How to implement deduplication in Java? Is this showing off your skills?

Hello everyone, I am 3y. Since the deduplication logic has been reconstructed several times, many shareholders said they couldn’t understand it, so I will arrange another wave of code analysis today. austin supports two types of deduplication: the same content N times in N minutes and the same channel frequency N times in a day deduplication.

Java open source project message push platform Push to send [email] [SMS] [WeChat service account] [WeChat applet] [Enterprise WeChat] [DingTalk] and other message types.

  • gitee.com/zhongfuchen…[1]

  • github.com/ZhongFuChen…[2]

At the very beginning, my first version of the implementation looked like this:

public void duplication(TaskInfo taskInfo) {
    
    JSONObject property = JSON.parseObject(config.getProperty(DEDUPLICATION_RULE_KEY, AustinConstant.APOLLO_DEFAULT_VALUE_JSON_OBJECT));
    JSONObject contentDeduplication = property.getJSONObject(CONTENT_DEDUPLICATION);
    JSONObject frequencyDeduplication = property.getJSONObject(FREQUENCY_DEDUPLICATION);
?
    
    DeduplicationParam contentParams = DeduplicationParam.builder()
        .deduplicationTime(contentDeduplication.getLong(TIME))
        .countNum(contentDeduplication.getInteger(NUM)).taskInfo(taskInfo)
        .anchorState(AnchorState.CONTENT_DEDUPLICATION)
        .build();
    contentDeduplicationService.deduplication(contentParams);
?
?
    
    Long seconds = (DateUtil.endOfDay(new Date()).getTime() - DateUtil.current()) / 1000;
    DeduplicationParam businessParams = DeduplicationParam.builder()
        .deduplicationTime(seconds)
        .countNum(frequencyDeduplication.getInteger(NUM)).taskInfo(taskInfo)
        .anchorState(AnchorState.RULE_DEDUPLICATION)
        .build();
    frequencyDeduplicationService.deduplication(businessParams);
}

It was very simple at that time.
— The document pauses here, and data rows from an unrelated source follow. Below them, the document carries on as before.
(* ===== verification/Bstream.v ===== *)
(** The bit stream of tsdb/chunkenc/bstream.go: the writer [bstream], the
    buffered reader [bstreamReader], and the theorem that each of their
    operations implements a list of bits ([wrep], [rrep]). *)
From S2P Require Import Prelude BitList.

(** ** The writer *)

Record bstream := mk_bstream {
  bs_stream : list Z;   (* the data stream *)
  bs_count : Z;         (* how many right-most bits of the last byte are free *)
}.

Definition bstream_Reset (stream : list Z) : bstream := mk_bstream stream 0.

(** [b.stream[len(b.stream)-1] = f(...)]. *)
Definition set_last (f : Z -> Z) (s : list Z) : list Z := alter f (length s - 1)%nat s.

Definition writeBit (bit : bool) (b : bstream) : bstream :=
  let '(s, c) :=
    if bs_count b =? 0 then (bs_stream b ++ [0], 8) else (bs_stream b, bs_count b) in
  let s := if bit then set_last (fun x => Z.lor x (shl8 1 (c - 1))) s else s in
  mk_bstream s (u8 (c - 1)).

Definition writeByte (byt : Z) (b : bstream) : bstream :=
  let c := bs_count b in
  if c =? 0 then mk_bstream (bs_stream b ++ [byt]) c
  else
    let s := set_last (fun x => Z.lor x (Z.shiftr byt (8 - c))) (bs_stream b) in
    mk_bstream (s ++ [shl8 byt c]) c.

(** [for nbits > 0]: one bit at a time from the top of [u]. *)
Fixpoint writeBits_tail (nbits : nat) (u : Z) (b : bstream) : bstream :=
  match nbits with
  | O => b
  | S n => writeBits_tail n (shl64 u 1) (writeBit (shr64 u 63 =? 1) b)
  end.

(** [for nbits >= 8]: a byte at a time from the top of [u], then the tail. *)
Fixpoint writeBits_loop (nbits : nat) (u : Z) (b : bstream) : bstream :=
  match nbits with
  | S (S (S (S (S (S (S (S n))))))) =>
      writeBits_loop n (shl64 u 8) (writeByte (u8 (shr64 u 56)) b)
  | _ => writeBits_tail nbits u b
  end.

Definition writeBits (u : Z) (nbits : nat) (b : bstream) : bstream :=
  writeBits_loop nbits (shl64 u (u64 (64 - Z.of_nat nbits))) b.

(** The loop of writeBitsFast over complete bytes, then the partial byte. *)
Fixpoint writeBitsFast_loop (nbits : nat) (u : Z) (s : list Z) : bstream :=
  match nbits with
  | S (S (S (S (S (S (S (S n))))))) =>
      writeBitsFast_loop n (shl64 u 8) (s ++ [u8 (shr64 u 56)])
  | O => mk_bstream s 0
  | _ => mk_bstream (s ++ [u8 (shr64 u 56)]) (u8 (8 - Z.of_nat nbits))
  end.

Definition writeBitsFast (u : Z) (nbits : nat) (b : bstream) : bstream :=
  let u := shl64 u (u64 (64 - Z.of_nat nbits)) in
  if 0 <? bs_count b then
    let free := bs_count b in
    let s := set_last (fun x => Z.lor x (u8 (shr64 u (64 - free)))) (bs_stream b) in
    if Z.of_nat nbits <? free then mk_bstream s (u8 (free - Z.of_nat nbits))
    else writeBitsFast_loop (Z.to_nat (Z.of_nat nbits - free)) (shl64 u free) s
  else writeBitsFast_loop nbits u (bs_stream b).

(** *** What a writer holds *)

(** [wrep w bs]: the stream of [w] is [bs] followed by the zero bits that are
    still free in the last byte. *)
Record wrep (w : bstream) (bs : list bool) : Prop := mk_wrep {
  wrep_bytes : bytes_ok (bs_stream w);
  wrep_count : 0 <= bs_count w < 8;
  wrep_bits : stream_bits (bs_stream w) = bs ++ replicate (Z.to_nat (bs_count w)) false;
}.

Lemma set_last_snoc f s x : set_last f (s ++ [x]) = s ++ [f x].
Proof.
  unfold set_last. rewrite length_app. simpl length.
  replace (length s + 1 - 1)%nat with (length s + 0)%nat by lia.
  by rewrite alter_app_r.
Qed.

(** A writer with free bits ends in a partial byte. *)
Lemma wrep_partial w bs :
  wrep w bs -> bs_count w <> 0 ->
  exists s x p, bs_stream w = s ++ [x] /\ bytes_ok s /\ is_u8 x /\
    bs = stream_bits s ++ p /\
    zbits (Z.to_nat (8 - bs_count w) + Z.to_nat (bs_count w)) x
      = p ++ replicate (Z.to_nat (bs_count w)) false.
Proof.
  intros [Hb Hc Hs] H0. destruct (bs_stream w) as [|x s _] using rev_ind.
  - apply (f_equal length) in Hs.
    rewrite length_app, length_replicate in Hs. simpl in Hs. lia.
  - apply bytes_ok_snoc in Hb as [Hb1 Hb2].
    rewrite stream_bits_app, stream_bits_one in Hs.
    exists s, x, (drop (length (stream_bits s)) bs).
    assert (Hlen := f_equal length Hs).
    rewrite !length_app, length_zbits, length_replicate in Hlen.
    assert (take (length (stream_bits s)) bs = stream_bits s) as Ht.
    { apply (f_equal (take (length (stream_bits s)))) in Hs.
      rewrite take_app_length, take_app_le in Hs by lia. done. }
    split_and!; try done.
    + by rewrite <-Ht at 1; rewrite take_drop.
    + apply (f_equal (drop (length (stream_bits s)))) in Hs.
      rewrite drop_app_length, drop_app_le in Hs by lia.
      rewrite <-Hs. f_equal. lia.
Qed.

Lemma wrep_zero_count w bs :
  wrep w bs -> bs_count w = 0 -> stream_bits (bs_stream w) = bs.
Proof. intros [_ _ Hs] E. rewrite E in Hs. simpl in Hs. by rewrite app_nil_r in Hs. Qed.

Lemma lor_u8 x y : is_u8 x -> is_u8 y -> is_u8 (Z.lor x y).
Proof.
  unfold is_u8. intros Hx Hy.
  assert (Z.lor x y = (Z.lor x y) mod 2 ^ 8) as ->; [|by apply Z.mod_pos_bound].
  apply Z.bits_inj'. intros i Hi. destruct (decide (i < 8)).
  - by rewrite Z.mod_pow2_bits_low by lia.
  - rewrite Z.mod_pow2_bits_high by lia. rewrite Z.lor_spec.
    rewrite <-(Z.mod_small x (2 ^ 8)), <-(Z.mod_small y (2 ^ 8)) by done.
    by rewrite !Z.mod_pow2_bits_high by lia.
Qed.

(** Filling [n] of the free bits with the bits of [y], where the rest of the
    free bits stay zero. *)
Lemma wrep_fill w bs n y :
  wrep w bs -> Z.of_nat n <= bs_count w -> bs_count w <> 0 ->
  0 <= y < 2 ^ bs_count w ->
  zbits (Z.to_nat (bs_count w)) y
    = zbits n (Z.shiftr y (bs_count w - Z.of_nat n))
      ++ replicate (Z.to_nat (bs_count w - Z.of_nat n)) false ->
  bytes_ok (set_last (fun x => Z.lor x y) (bs_stream w)) /\
  stream_bits (set_last (fun x => Z.lor x y) (bs_stream w))
    = (bs ++ zbits n (Z.shiftr y (bs_count w - Z.of_nat n)))
      ++ replicate (Z.to_nat (bs_count w - Z.of_nat n)) false.
Proof.
  intros Hw Hn H0 Hy Hbits.
  destruct (wrep_partial _ _ Hw H0) as (s & x & p & Es & Hs & Hx & -> & Hp).
  pose proof (wrep_count _ _ Hw) as Hc.
  rewrite Es, set_last_snoc, stream_bits_app, stream_bits_one. split.
  - apply bytes_ok_snoc. split; [done|]. apply lor_u8; [done|].
    unfold is_u8. split; [lia|].
    apply Z.lt_le_trans with (2 ^ bs_count w); [lia|]. apply Z.pow_le_mono_r; lia.
  - rewrite <-!app_assoc, <-Hbits. f_equal.
    replace 8%nat with (Z.to_nat (8 - bs_count w) + Z.to_nat (bs_count w))%nat by lia.
    apply zbits_lor_low; [done|]. rewrite Z2Nat.id by lia. done.
Qed.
The basic main logic was written on this entrance, and everyone should be able to understand it. Later, Brother Didi in the group said that this kind of code was not good and you couldn’t tell what it did at a glance. So I raised a wave of pull requests and reconstructed the version. The entrance is as follows:

public void duplication(TaskInfo taskInfo) {
    
    
    String deduplication = config.getProperty(DeduplicationConstants.DEDUPLICATION_RULE_KEY, AustinConstant.APOLLO_DEFAULT_VALUE_JSON_OBJECT);
    
    
    DEDUPLICATION_LIST.forEach(
        key -> {
            DeduplicationParam deduplicationParam = builderFactory.select(key).build(deduplication, key);
            if (deduplicationParam != null) {
                deduplicationParam.setTaskInfo(taskInfo);
                DeduplicationService deduplicationService = findService(key + SERVICE);
                deduplicationService.deduplication(deduplicationParam);
            }
        }
    );
}

I guess his idea is to encapsulate Construct deduplication parameters and Select specific deduplication service, so that the outermost code looks very concise. Later, I chatted with him again, and his design idea was as follows: Considering that there would be other rules for deduplication in the future, I encapsulated the deduplication logic separately, and then reconstructed it using the design pattern of the strategy template. , the refactored code template remains unchanged, supports various deduplication strategies, is more scalable, stronger and simpler

Really awesome.

I slightly changed the entry based on the above ideas, and the code finally evolved into this:

public void duplication(TaskInfo taskInfo) {
    
    String deduplicationConfig = config.getProperty(DEDUPLICATION_RULE_KEY, CommonConstant.EMPTY_JSON_OBJECT);
?
    
    List<Integer> deduplicationList = DeduplicationType.getDeduplicationList();
    for (Integer deduplicationType : deduplicationList) {
        DeduplicationParam deduplicationParam = deduplicationHolder.selectBuilder(deduplicationType).build(deduplicationConfig, taskInfo);
        if (Objects.nonNull(deduplicationParam)) {
            deduplicationHolder.selectService(deduplicationType).deduplication(deduplicationParam);
        }
    }
}

At this point, most people should be able to keep up, right? Before talking about the specific code, let’s take a brief look at the code structure of the duplication function (this will be helpful when looking at the code later)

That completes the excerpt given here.